Exercise: Transcribe, word for word and without additions, each line below from the one containing "unfold vdbflat_get_file, has_flag." through the one containing "(dfile e)) ->", both ends included.

Saved entries:
>>>

(* ===== verification/VoldbFree.v ===== *)
(** * Volume database: the state of a handle

    The invariant of an open database ([voldb_wf]), the entries seen through
    it ([slot]), what each access does to them, and the free list as a list
    of entry numbers ([free_chain]). *)

From S2P Require Import Prelude Buf Voldb VoldbRep.

(** ** The monad *)

Lemma vbind_ok {A B} (m : VM A) (k : A -> VM B) d d' a :
  m d = Some (d', inr a) -> vbind m k d = k a d'.
Proof. intros E. unfold vbind. by rewrite E. Qed.

Lemma vbind_err {A B} (m : VM A) (k : A -> VM B) d d' e :
  m d = Some (d', inl e) -> vbind m k d = Some (d', inl e).
Proof. intros E. unfold vbind. by rewrite E. Qed.

Lemma vbind_none {A B} (m : VM A) (k : A -> VM B) d : m d = None -> vbind m k d = None.
Proof. intros E. unfold vbind. by rewrite E. Qed.

Lemma vbind_get {B} (k : voldb -> VM B) d : vbind vget k d = k d d.
Proof. done. Qed.
Lemma vbind_ret {A B} (a : A) (k : A -> VM B) d : vbind (vret a) k d = k a d.
Proof. done. Qed.
Lemma vbind_mod {B} f (k : unit -> VM B) d : vbind (vmod f) k d = k tt (f d).
Proof. done. Qed.

Lemma vassert_true (b : bool) d : b = true -> vassert b d = Some (d, inr tt).
Proof. by intros ->. Qed.

(** One step of a run: the first action succeeds. *)
Ltac vstep E := rewrite (vbind_ok _ _ _ _ _ E); cbv beta.

Section Handle.
Context `{OnodeCoderOk}.

Definition esize (d : voldb) : Z := default 0 (kind_size d).
Definition addr (d : voldb) (k : Z) : Z := entry_addr (esize d) k.
Definition slot (d : voldb) (k : Z) : voldb_file_entry := entry_at (db_file d) (addr d k).
Definition put_slot (k : Z) (e : voldb_file_entry) (d : voldb) : voldb :=
  set_file (st (db_file d) (addr d k) (enc_entry e)) d.
Definition slot_acls (d : voldb) (k : Z) : list acl_entry * list acl_entry :=
  acls_at (db_file d) (addr d k + VOLDB_FILE_SIZE).
Definition put_slot_acls (k : Z) (e : voldb_dir_entry) (d : voldb) : voldb :=
  set_file (st (db_file d) (addr d k + VOLDB_FILE_SIZE) (enc_acls e)) d.

(** An open database: one kind of entries, the file mapped, its size that of
    the header and [num] entries. *)
Record voldb_wf (d : voldb) : Prop := {
  wf_type : db_type d = 0;
  wf_magic : magic d = VOLDB_MAGIC_HEADER;
  wf_kind : is_Some (kind_size d);
  wf_flags : is_uint32 (hflags d);
  wf_ptr : exists f, ptr d = Some (Vdbflat f true) /\ is_uint32 f;
  wf_len : blen (db_file d) = size d;
  wf_size : size d = VOLDB_HEADER_SIZE + num d * esize d;
  wf_bound : size d < 2^32;
  wf_num : 0 <= num d;
  wf_bytes : Forall is_byte (db_file d);
}.

Definition the_freeptr (d : voldb) : Z := default 0 (freeptr <$> ptr d).

(** The two kinds of databases. *)
Definition is_file_db (d : voldb) : Prop :=
  kind_bits d = VOLDB_FILE /\ kind_size d = Some VOLDB_FILE_SIZE /\
  Z.land (hflags d) VOLDB_FILE = VOLDB_FILE /\ Z.land (hflags d) VOLDB_DIR = 0.
Definition is_dir_db (d : voldb) : Prop :=
  kind_bits d = VOLDB_DIR /\ kind_size d = Some VOLDB_DIR_SIZE /\
  Z.land (hflags d) VOLDB_FILE = 0 /\ Z.land (hflags d) VOLDB_DIR = VOLDB_DIR.

Lemma kind_cases d : is_Some (kind_size d) -> is_file_db d \/ is_dir_db d.
Proof.
  assert (Hf : Z.land (hflags d) VOLDB_FILE = Z.land (kind_bits d) VOLDB_FILE).
  { unfold kind_bits. rewrite <- Z.land_assoc. done. }
  assert (Hd : Z.land (hflags d) VOLDB_DIR = Z.land (kind_bits d) VOLDB_DIR).
  { unfold kind_bits. rewrite <- Z.land_assoc. done. }
  unfold is_file_db, is_dir_db, kind_size. rewrite Hf, Hd.
  destruct (Z.eqb_spec (kind_bits d) VOLDB_FILE) as [->|].
  { intros _. left. done. }
  destruct (Z.eqb_spec (kind_bits d) VOLDB_DIR) as [->|].
  { intros _. right. done. }
  by intros [? ?].
Qed.

Lemma esize_cases d : voldb_wf d -> esize d = VOLDB_FILE_SIZE \/ esize d = VOLDB_DIR_SIZE.
Proof.
  intros Hwf. unfold esize.
  destruct (kind_cases d (wf_kind _ Hwf)) as [(_ & -> & _)|(_ & -> & _)]; auto.
Qed.

Lemma esize_bounds d : voldb_wf d -> 480 <= esize d <= 608.
Proof.
  intros Hwf. destruct (esize_cases d Hwf) as [-> | ->];
    [change VOLDB_FILE_SIZE with 480|change VOLDB_DIR_SIZE with 608]; lia.
Qed.

(** The entries lie one after the other in the file. *)
Lemma addr_eq d k : voldb_wf d -> 0 <= k < num d ->
  addr d k = VOLDB_HEADER_SIZE + esize d * k.
Proof.
  intros Hwf Hk. unfold addr, entry_addr. f_equal. apply Z.mod_small.
  pose proof (esize_bounds d Hwf). pose proof (wf_size d Hwf). pose proof (wf_bound d Hwf).
  change VOLDB_HEADER_SIZE with 40 in *. nia.
Qed.

Lemma addr_range d k : voldb_wf d -> 0 <= k < num d ->
  40 <= addr d k /\ addr d k + esize d <= blen (db_file d).
Proof.
  intros Hwf Hk. rewrite (addr_eq d k Hwf Hk), (wf_len d Hwf), (wf_size d Hwf).
  pose proof (esize_bounds d Hwf). change VOLDB_HEADER_SIZE with 40. nia.
Qed.

Lemma addr_disjoint d j k : voldb_wf d -> 0 <= j < num d -> 0 <= k < num d -> j <> k ->
  addr d j + esize d <= addr d k \/ addr d k + esize d <= addr d j.
Proof.
  intros Hwf Hj Hk Hne. rewrite (addr_eq d j Hwf Hj), (addr_eq d k Hwf Hk).
  pose proof (esize_bounds d Hwf). destruct (Z.lt_ge_cases j k); [left|right]; nia.
Qed.

(** Entry numbers never look like the marks of the free list. *)
Lemma num_small d : voldb_wf d -> num d < VOLDB_ENTRY_USED.
Proof.
  intros Hwf. pose proof (esize_bounds d Hwf). pose proof (wf_size d Hwf).
  pose proof (wf_bound d Hwf). pose proof (wf_num d Hwf).
  change VOLDB_HEADER_SIZE with 40 in *. change VOLDB_ENTRY_USED with (2^32 - 2). nia.
Qed.

(** ** Accesses *)

Lemma vmap_ok d : voldb_wf d -> vmap d = Some (d, inr (db_file d)).
Proof.
  intros Hwf. destruct (wf_ptr d Hwf) as (f & Hp & _). unfold vmap, vdb_of, vbind, vget, vopt.
  rewrite Hp. done.
Qed.

Lemma vread_ok {A} (f : bytes -> option A) d a :
  voldb_wf d -> f (db_file d) = Some a -> vread f d = Some (d, inr a).
Proof.
  intros Hwf Hf. unfold vread. vstep (vmap_ok d Hwf). by rewrite Hf.
Qed.

Lemma vwrite_ok (f : bytes -> option bytes) d b :
  voldb_wf d -> f (db_file d) = Some b -> vwrite f d = Some (set_file b d, inr tt).
Proof.
  intros Hwf Hf. unfold vwrite. vstep (vmap_ok d Hwf). unfold vbind. rewrite Hf. done.
Qed.

Lemma func_ok {A} (f : VM A) d : voldb_wf d -> VOLDB_FUNC f d = f d.
Proof.
  intros Hwf. unfold VOLDB_FUNC, vbind, vget. by rewrite (wf_type d Hwf).
Qed.

Lemma get_file_ok d k : voldb_wf d -> is_file_db d -> 0 <= k < num d ->
  voldb_get_file k d = Some (d, inr (slot d k)).
Proof.
  intros Hwf (_ & Hks & Hf & _) Hk. unfold voldb_get_file. rewrite func_ok by done.
  unfold vdbflat_get_file, has_flag. unfold vbind at 1, vget. rewrite Hf.
  change (negb (negb (VOLDB_FILE =? 0))) with false. cbv iota.
  destruct (Z.ltb_spec (num d) k); [lia|].
  apply vread_ok; [done|]. pose proof (addr_range d k Hwf Hk) as Ha.
  unfold slot, addr, esize in *. rewrite Hks in *. cbn [default] in *. unfold default, id in *.
  apply get_entry_at_in; [lia|lia|apply (wf_bytes d Hwf)].
Qed.

Lemma put_file_ok d k e : voldb_wf d -> is_file_db d -> 0 <= k < num d -> onode_wf (ino e) ->
  voldb_put_file k e d = Some (put_slot k e d, inr tt).
Proof.
  intros Hwf (_ & Hks & Hf & _) Hk Ho. unfold voldb_put_file. rewrite func_ok by done.
  unfold vdbflat_put_file, has_flag. unfold vbind at 1, vget. rewrite Hf.
  change (negb (negb (VOLDB_FILE =? 0))) with false. cbv iota.
  destruct (Z.ltb_spec (num d) k); [lia|].
  apply vwrite_ok; [done|]. pose proof (addr_range d k Hwf Hk) as Ha.
  unfold addr, esize in *. rewrite Hks in *. unfold default, id in *.
  apply put_entry_at_in; [lia|lia|done].
Qed.

Lemma get_dir_ok d k : voldb_wf d -> is_dir_db d -> 0 <= k < num d ->
  voldb_get_dir k d
  = Some (d, inr (DirEntry (slot d k) (fst (slot_acls d k)) (snd (slot_acls d k)))).
Proof.
  intros Hwf (_ & Hks & _ & Hf) Hk. unfold voldb_get_dir. rewrite func_ok by done.
  unfold vdbflat_get_dir, has_flag. unfold vbind at 1, vget. rewrite Hf.
  change (negb (negb (VOLDB_DIR =? 0))) with false. cbv iota.
  destruct (Z.ltb_spec (num d) k); [lia|].
  pose proof (addr_range d k Hwf Hk) as Ha. pose proof (wf_bytes d Hwf).
  unfold slot, slot_acls, addr, esize in *. rewrite Hks in *. unfold default, id in *. cbv zeta.
  assert (VOLDB_DIR_SIZE = VOLDB_FILE_SIZE + acls_size) by done.
  assert (0 <= acls_size) by done. assert (0 <= VOLDB_FILE_SIZE) by done.
  rewrite (vbind_ok _ _ d d (entry_at (db_file d) (entry_addr VOLDB_DIR_SIZE k))).
  2:{ apply vread_ok; [done|]. apply get_entry_at_in; [lia|lia|done]. }
  rewrite (vbind_ok _ _ d d (acls_at (db_file d) (entry_addr VOLDB_DIR_SIZE k + VOLDB_FILE_SIZE))).
  2:{ apply vread_ok; [done|]. apply get_acls_at_in; [lia|lia|done]. }
  done.
Qed.

Lemma put_dir_ok d k e :
  voldb_wf d -> is_dir_db d -> 0 <= k < num d -> onode_wf (ino (dfile e)) ->
  voldb_put_dir k e d = Some (put_slot k (dfile e) d, inr tt).
Proof.
  intros Hwf (_ & Hks & _ & Hf) Hk Ho. unfold voldb_put_dir. rewrite func_ok by done.
  unfold vdbflat_put_dir, has_flag. unfold vbind at 1, vget. rewrite Hf.
  change (negb (negb (VOLDB_DIR =? 0))) with false. cbv iota.
  destruct (Z.ltb_spec (num d) k); [lia|].
  apply vwrite_ok; [done|]. pose proof (addr_range d k Hwf Hk) as Ha.
  unfold addr, esize in *. rewrite Hks in *. unfold default, id in *.
  assert (VOLDB_DIR_SIZE = VOLDB_FILE_SIZE + acls_size) by done. assert (0 <= acls_size) by done.
  apply put_entry_at_in; [lia|lia|done].
Qed.

Lemma put_acl_ok d k e : voldb_wf d -> is_dir_db d -> 0 <= k < num d ->
  vdbflat_put_acl k e d = Some (put_slot_acls k e d, inr tt).
Proof.
  intros Hwf (_ & Hks & _ & Hf) Hk.
  unfold vdbflat_put_acl, has_flag. unfold vbind at 1, vget. rewrite Hf.
  change (negb (negb (VOLDB_DIR =? 0))) with false. cbv iota.
  destruct (Z.ltb_spec (num d) k); [lia|].
  apply vwrite_ok; [done|]. pose proof (addr_range d k Hwf Hk) as Ha.
  unfold addr, esize in *. rewrite Hks in *. unfold default, id in *.
  assert (VOLDB_DIR_SIZE = VOLDB_FILE_SIZE + acls_size) by done. assert (0 <= VOLDB_FILE_SIZE) by done.
  apply put_acls_at_in; lia.
Qed.

(** ** Stores and the invariant *)

(** Everything but the file is the same. *)
Lemma set_file_file f d : db_file (set_file f d) = f.
Proof. by destruct d. Qed.

Lemma set_file_addr f d k : addr (set_file f d) k = addr d k.
Proof. by destruct d. Qed.

Lemma set_file_wf f d :
  voldb_wf d -> blen f = blen (db_file d) -> Forall is_byte f -> voldb_wf (set_file f d).
Proof. intros [] ??. destruct d. split; simpl in *; try done; congruence. Qed.

Lemma slot_wf d k : voldb_wf d -> 0 <= k < num d -> entry_wf (slot d k).
Proof.
  intros Hwf Hk. pose proof (addr_range d k Hwf Hk). pose proof (esize_bounds d Hwf).
  apply get_entry_at_in; [lia| |apply (wf_bytes d Hwf)]. change VOLDB_FILE_SIZE with 480. lia.
Qed.

Section PutSlot.
Context (d : voldb) (k : Z) (e : voldb_file_entry).
Context (Hwf : voldb_wf d) (Hk : 0 <= k < num d).

Lemma put_slot_wf : onode_wf (ino e) -> voldb_wf (put_slot k e d).
Proof.
  intros Ho. apply set_file_wf; [done|apply blen_st|].
  apply st_bytes; [apply (wf_bytes d Hwf)|by apply enc_entry_bytes].
Qed.

Lemma slot_put_slot : entry_wf e -> slot (put_slot k e d) k = e.
Proof.
  intros He. unfold slot, put_slot. rewrite set_file_file, set_file_addr.
  pose proof (addr_range d k Hwf Hk). pose proof (esize_bounds d Hwf).
  apply entry_at_st; [lia| |done]. change VOLDB_FILE_SIZE with 480. lia.
Qed.

Lemma slot_put_slot_ne j :
  onode_wf (ino e) -> 0 <= j < num d -> j <> k -> slot (put_slot k e d) j = slot d j.
Proof.
  intros Ho Hj Hne. unfold slot, put_slot. rewrite set_file_file, set_file_addr.
  pose proof (addr_range d k Hwf Hk). pose proof (addr_range d j Hwf Hj).
  pose proof (addr_disjoint d j k Hwf Hj Hk Hne). pose proof (esize_bounds d Hwf).
  apply same_in_entry_at; [lia|]. apply same_in_st.
  - change VOLDB_FILE_SIZE with 480. lia.
  - rewrite blen_enc_entry by done. change VOLDB_FILE_SIZE with 480. lia.
Qed.

(** The stores leave the header alone. *)
Lemma put_slot_header i : i + 4 <= 40 -> ld32 (db_file (put_slot k e d)) i = ld32 (db_file d) i.
Proof.
  intros Hi. unfold put_slot. rewrite set_file_file. pose proof (addr_range d k Hwf Hk).
  apply ld32_st_out. lia.
Qed.
End PutSlot.

Lemma put_slot_acls_slot d k e j : voldb_wf d -> is_dir_db d ->
  0 <= k < num d -> 0 <= j < num d -> slot (put_slot_acls k e d) j = slot d j.
Proof.
  intros Hwf (_ & Hks & _) Hk Hj. unfold slot, put_slot_acls. rewrite set_file_file, set_file_addr.
  pose proof (addr_range d k Hwf Hk). pose proof (addr_range d j Hwf Hj).
  pose proof (esize_bounds d Hwf).
  assert (esize d = VOLDB_FILE_SIZE + acls_size) as He by (unfold esize; by rewrite Hks).
  apply same_in_entry_at; [lia|]. change VOLDB_FILE_SIZE with 480 in *.
  apply same_in_st; [lia|]. rewrite blen_enc_acls. change acls_size with 128 in *.
  destruct (decide (j = k)) as [->|Hne]; [lia|].
  pose proof (addr_disjoint d j k Hwf Hj Hk Hne). lia.
Qed.

(** ** The free list *)

Fixpoint free_chain (d : voldb) (fp : Z) (fl : list Z) : Prop :=
  match fl with
  | [] => fp = VOLDB_FREELIST_END
  | k :: fl => fp = k /\ 0 <= k < num d /\ free_chain d (nextptr (slot d k)) fl
  end.

Lemma free_chain_range d fp fl k : free_chain d fp fl -> k ∈ fl -> 0 <= k < num d.
Proof.
  revert fp. induction fl as [|j fl IH]; intros fp; [by intros _ ?%not_elem_of_nil|].
  intros (_ & Hj & Hc) [->|Hk]%elem_of_cons; [done|by eapply IH].
Qed.

(** The list depends on the [nextptr] of its entries only. *)
Lemma free_chain_ext d d' fp fl :
  num d <= num d' -> (forall k, k ∈ fl -> nextptr (slot d' k) = nextptr (slot d k)) ->
  free_chain d fp fl -> free_chain d' fp fl.
Proof.
  intros Hn. revert fp. induction fl as [|j fl IH]; intros fp Hs; [done|].
  intros (-> & Hj & Hc). split; [done|]. split; [lia|].
  rewrite Hs by apply list_elem_of_here. apply IH; [|done].
  intros k Hk. apply Hs. by apply list_elem_of_further.
Qed.

(** Free entries are not marked as used. *)
Lemma free_chain_unused d fp fl k :
  voldb_wf d -> free_chain d fp fl -> k ∈ fl -> nextptr (slot d k) <> VOLDB_ENTRY_USED.
Proof.
  intros Hwf. revert fp. induction fl as [|j fl IH]; intros fp; [by intros _ ?%not_elem_of_nil|].
  intros (_ & Hj & Hc) [->|Hk]%elem_of_cons; [|by eapply IH].
  pose proof (num_small d Hwf). destruct fl as [|i fl]; cbn [free_chain] in Hc.
  - rewrite Hc. done.
  - destruct Hc as (-> & Hi & _). lia.
Qed.

(** The header in the file, which a reopening of the database reads. *)
Definition header_on_disk (d : voldb) : Prop :=
  ld32 (db_file d) 0 = magic d /\ ld32 (db_file d) 4 = num d /\
  ld32 (db_file d) 8 = hflags d /\ ld32 (db_file d) VOLDB_HEADER_HALF = the_freeptr d.

(** The database with the free list [fl]: the entries outside it are the
    used ones. *)
Record voldb_ok (d : voldb) (fl : list Z) : Prop := {
  ok_wf : voldb_wf d;
  ok_chain : free_chain d (the_freeptr d) fl;
  ok_nodup : NoDup fl;
  ok_used k : 0 <= k < num d -> k ∉ fl -> nextptr (slot d k) = VOLDB_ENTRY_USED;
  ok_header : header_on_disk d;
}.

End Handle.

<<<

Reply:
  unfold vdbflat_get_file, has_flag. unfold vbind at 1, vget. rewrite Hf.
  change (negb (negb (VOLDB_FILE =? 0))) with false. cbv iota.
  destruct (Z.ltb_spec (num d) k); [lia|].
  apply vread_ok; [done|]. pose proof (addr_range d k Hwf Hk) as Ha.
  unfold slot, addr, esize in *. rewrite Hks in *. cbn [default] in *. unfold default, id in *.
  apply get_entry_at_in; [lia|lia|apply (wf_bytes d Hwf)].
Qed.

Lemma put_file_ok d k e : voldb_wf d -> is_file_db d -> 0 <= k < num d -> onode_wf (ino e) ->
  voldb_put_file k e d = Some (put_slot k e d, inr tt).
Proof.
  intros Hwf (_ & Hks & Hf & _) Hk Ho. unfold voldb_put_file. rewrite func_ok by done.
  unfold vdbflat_put_file, has_flag. unfold vbind at 1, vget. rewrite Hf.
  change (negb (negb (VOLDB_FILE =? 0))) with false. cbv iota.
  destruct (Z.ltb_spec (num d) k); [lia|].
  apply vwrite_ok; [done|]. pose proof (addr_range d k Hwf Hk) as Ha.
  unfold addr, esize in *. rewrite Hks in *. unfold default, id in *.
  apply put_entry_at_in; [lia|lia|done].
Qed.

Lemma get_dir_ok d k : voldb_wf d -> is_dir_db d -> 0 <= k < num d ->
  voldb_get_dir k d
  = Some (d, inr (DirEntry (slot d k) (fst (slot_acls d k)) (snd (slot_acls d k)))).
Proof.
  intros Hwf (_ & Hks & _ & Hf) Hk. unfold voldb_get_dir. rewrite func_ok by done.
  unfold vdbflat_get_dir, has_flag. unfold vbind at 1, vget. rewrite Hf.
  change (negb (negb (VOLDB_DIR =? 0))) with false. cbv iota.
  destruct (Z.ltb_spec (num d) k); [lia|].
  pose proof (addr_range d k Hwf Hk) as Ha. pose proof (wf_bytes d Hwf).
  unfold slot, slot_acls, addr, esize in *. rewrite Hks in *. unfold default, id in *. cbv zeta.
  assert (VOLDB_DIR_SIZE = VOLDB_FILE_SIZE + acls_size) by done.
  assert (0 <= acls_size) by done. assert (0 <= VOLDB_FILE_SIZE) by done.
  rewrite (vbind_ok _ _ d d (entry_at (db_file d) (entry_addr VOLDB_DIR_SIZE k))).
  2:{ apply vread_ok; [done|]. apply get_entry_at_in; [lia|lia|done]. }
  rewrite (vbind_ok _ _ d d (acls_at (db_file d) (entry_addr VOLDB_DIR_SIZE k + VOLDB_FILE_SIZE))).
  2:{ apply vread_ok; [done|]. apply get_acls_at_in; [lia|lia|done]. }
  done.
Qed.

Lemma put_dir_ok d k e :
  voldb_wf d -> is_dir_db d -> 0 <= k < num d -> onode_wf (ino (dfile e)) ->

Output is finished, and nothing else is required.